По примеру Гюстава Флобера, любившего сравнивать себя с улиткой, спасающейся от грязи и жестокости мира в своей раковине, Набоков-прозаик старался избегать исповедальности и интимных излияний; «совершенный диктатор» в «приватном мире» литературного произведения, он всегда дистанцировался от героев и называл их не иначе как «послушные марионетки», «галерные рабы».
Все это так: литературные персонажи не исчерпывают содержания творческого «я» художника, а тем более не объясняют его реальную биографическую личность. Однако известно и другое: бледные призраки литературных персонажей питаются кровью своих создателей, «послушные марионетки» порой проговариваются, невольно разбалтывая сокровенные тайны всесильного кукловода. Поэтому все вышесказанное только обостряет желание сблизить фигуры Владимира Владимировича и Германа Карловича, доказать то, что кое в чем они – «одного поля ягодки», что в «Отчаянии» скрытный и сдержанный Набоков позволил себе порезвиться на краю глубоко личной пропасти.
Столпник эстетизма, утративший способность различать границу между искусством и действительностью, протагонист «Отчаяния» во многом является зеркальным отражением Набокова, гротескно преломив в себе черты его «литературной личности» или, точнее, «литературной маски»: пародийно воссоздав особенности той роли, которую писатель разыгрывал в соответствии с законами определенного эстетико-мировоззренческого кодекса, выставляя себя холодным эстетом, капризным снобом и гордецом, самовлюбленным нарциссом, каким он не был в своем творчестве, но каким мы видим его на страницах какого-нибудь жеманного предисловия к собственным произведениям, в том или ином ядовитом критическом эссе или в интервью, в тех бесчисленных интервью, где стареющий, начинающий уже исписываться писатель, теряющий жар, блеск и хватку (если судить по его поздним вещам), нарочито бодро старался показать (подобно известному персонажу Джека Лондона) «брожение закваски».

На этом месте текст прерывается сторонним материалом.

(** The conversion of one component: it raises [AttributeError] on a name
    that is not known, and otherwise stores every curve under the state
    its name spells. *)
Lemma convert_levels_cases (levels : list (string * curve)) :
  (Forall (fun entry => known_name entry.1) levels
   /\ exists f : gmap DamageState curve,
        convert_levels levels = Ok f
        /\ (forall state p, f !! state = Some p ->
              exists n, (n, p) ∈ levels /\ upper n = name state)
        /\ (NoDup (upper <$> levels.*1) ->
            forall n p state, (n, p) ∈ levels -> upper n = name state ->
              f !! state = Some p))
  \/ (Exists (fun entry => ~ known_name entry.1) levels
      /\ exists attr, convert_levels levels = Raise (AttributeError attr)
                      /\ forall state, attr <> name state).
Proof.
  induction levels as [|[n p] levels IH] using rev_ind.
  - left. split; [constructor|]. exists ∅. split; [done|]. split.
    + intros state p Hp. by rewrite lookup_empty in Hp.
    + intros _ n p state Hin. by apply elem_of_nil in Hin.
  - rewrite convert_levels_snoc.
    destruct IH as [(Hall & f & -> & Hfrom & Hto) | (Hsome & attr & -> & Hattr)].
    + cbn [mbind result_bind].
      destruct (getattr_cases (upper n)) as [(state & Hname & ->) | (Hunknown & ->)].
      * left. split.
        { apply Forall_app. split; [done|]. constructor; [|constructor].
          by exists state. }
        eexists. split; [reflexivity|]. split.
        -- intros state' p' Hp'. apply lookup_insert_Some in Hp' as [[<- <-]|[_ Hp']].
           ++ exists n. split; [|done]. apply elem_of_app. right. apply list_elem_of_here.
           ++ destruct (Hfrom _ _ Hp') as (n' & Hin & Hn').
              exists n'. split; [|done]. apply elem_of_app. by left.
        -- rewrite fmap_app, fmap_app. cbn [fmap list_fmap fst].
           intros Hnodup n' p' state' Hin Hn'.
           apply NoDup_app in Hnodup as (Hnodup & Hfresh & _).
           apply elem_of_app in Hin as [Hin | Hin].
           ++ rewrite lookup_insert_ne; [by eapply Hto|].
              intros <-. apply (Hfresh (upper n')).
              ** apply list_elem_of_fmap. exists n'. split; [done|].
                 apply list_elem_of_fmap. by exists (n', p').
              ** rewrite Hn', <- Hname. apply list_elem_of_here.
           ++ apply list_elem_of_singleton in Hin as [= -> ->].
              assert (state' = state) as -> by (apply DamageEvaluatorProps.name_inj; congruence).
              apply lookup_insert_eq.
      * right. split.
        { apply Exists_app. right. constructor. intros [state Hstate].
          by apply (Hunknown state). }
        by exists (upper n).
    + right. split; [apply Exists_app; by left|]. by exists attr.
Qed.

Lemma convert_components_cases
    (components : list (string * list (string * curve))) :
  (Forall (fun entry => Forall (fun level => known_name level.1) entry.2) components
   /\ exists fp : gmap string (gmap DamageState curve),
        convert_components components = Ok fp
        /\ (size fp = 0%nat <-> components = [])
        /\ (forall ct, is_Some (fp !! ct) <-> ct ∈ components.*1)
        /\ (NoDup components.*1 ->
            forall ct levels, (ct, levels) ∈ components ->
              exists f, fp !! ct = Some f /\ convert_levels levels = Ok f))
  \/ (Exists (fun entry => Exists (fun level => ~ known_name level.1) entry.2) components
      /\ exists attr, convert_components components = Raise (AttributeError attr)
                      /\ forall state, attr <> name state).
Proof.
  induction components as [|[ct levels] components IH] using rev_ind.
  - left. split; [constructor|]. exists ∅. split; [done|]. split; [|split].
    + by rewrite map_size_empty.
    + intros ct. rewrite lookup_empty. cbn. split; [by intros [? ?]|].
      intros H. by apply elem_of_nil in H.
    + intros _ ct levels Hin. by apply elem_of_nil in Hin.
  - rewrite convert_components_snoc.
    destruct IH as [(Hall & fp & -> & Hsize & Hdom & Hto) | (Hsome & attr & -> & Hattr)].
    + cbn [mbind result_bind].
      destruct (convert_levels_cases levels)
        as [(Hknown & f & Hf & _) | (Hunknown & attr & Hraise & Hattr)].
      * left. split.
        { apply Forall_app. split; [done|]. by constructor. }
        rewrite Hf. cbn [mbind result_bind mret result_ret].
        eexists. split; [reflexivity|]. split; [|split].
        -- split.
           ++ intros Hzero. apply map_size_empty_iff in Hzero.
              by apply insert_non_empty in Hzero.
           ++ intros Hnil. by apply app_nil in Hnil as [_ [=]].
        -- intros ct'. rewrite fmap_app, elem_of_app. cbn [fmap list_fmap fst].
           rewrite list_elem_of_singleton, <- Hdom.
           destruct (decide (ct = ct')) as [<-|Hne].
           ++ rewrite lookup_insert_eq. split; [by right|by eexists].
           ++ rewrite lookup_insert_ne by done. split; [by left|].
              by intros [?|?].
        -- rewrite fmap_app. cbn [fmap list_fmap fst].
           intros Hnodup ct' levels' Hin.
           apply NoDup_app in Hnodup as (Hnodup & Hfresh & _).
           apply elem_of_app in Hin as [Hin | Hin].
           ++ rewrite lookup_insert_ne; [by eapply Hto|].
              intros <-. apply (Hfresh ct).
              ** apply list_elem_of_fmap. by exists (ct, levels').
              ** apply list_elem_of_here.
           ++ apply list_elem_of_singleton in Hin as [= -> ->].
              exists f. by rewrite lookup_insert_eq.
      * right. split.
        { apply Exists_app. right. by constructor. }
        rewrite Hraise. by exists attr.
    + right. split; [apply Exists_app; by left|]. by exists attr.
Qed.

Многие характерные черты Германа (павлинье высокомерие, подчеркнутое равнодушие к «мерзкой гражданской суете», насмешливое презрение к людям, нарциссическое самолюбование и самовосхваление) позволяют с полным правом назвать его автокарикатурой Набокова.
Наиболее комичные нарциссические заявления Германа предвосхищают некоторые эпатирующие высказывания самого Набокова.
«Если бы я не был совершенно уверен в своей писательской силе, в чудной своей способности выражать с предельным изяществом и живостью…»24 – так начинает свою повесть Герман Карлович. В другом месте читаем: «Нужно признать: восхитительно владею не только собой, но и слогом».
«Я мыслю как гений, я пишу как выдающийся писатель…» – спустя сорок лет вторит ему Владимир Владимирович, открывая этой не очень скромной фразой предисловие к сборнику статей и интервью «Твердые суждения»25.
Помимо всего прочего Набоков наделяет главного героя «Отчаяния» многими особенностями своего эстетического сознания: ироничной насмешливостью, вниманием к выразительной детали, чувством юмора («Горе тому воображению, которому юмор не сопутствует», – говорит он устами Германа Карловича), страстью к словесным перевертышам, каламбурам, пародии.
Как и Владимир Владимирович, Герман Карлович довольно пренебрежительно отзывается о других писателях и люто ненавидит Достоевского, то и дело изливая желчь но поводу «мистического гарнира нашего отечественного Пинкертона» в натужных и неостроумных каламбурах, вроде «Шульд унд Зюне» – «Кровь и слюни». Колкими выпадами против «нашего специалиста по душевным лихорадкам и аберрациям человеческого достоинства» Герман опять-таки предвосхитил ту яростную атаку, которую спустя некоторое время предпринял сам Набоков в лекции о Достоевском, где, открыто заявив о намерении «развенчать Достоевского», подверг его творчество разгромной и откровенно тенденциозной критике26.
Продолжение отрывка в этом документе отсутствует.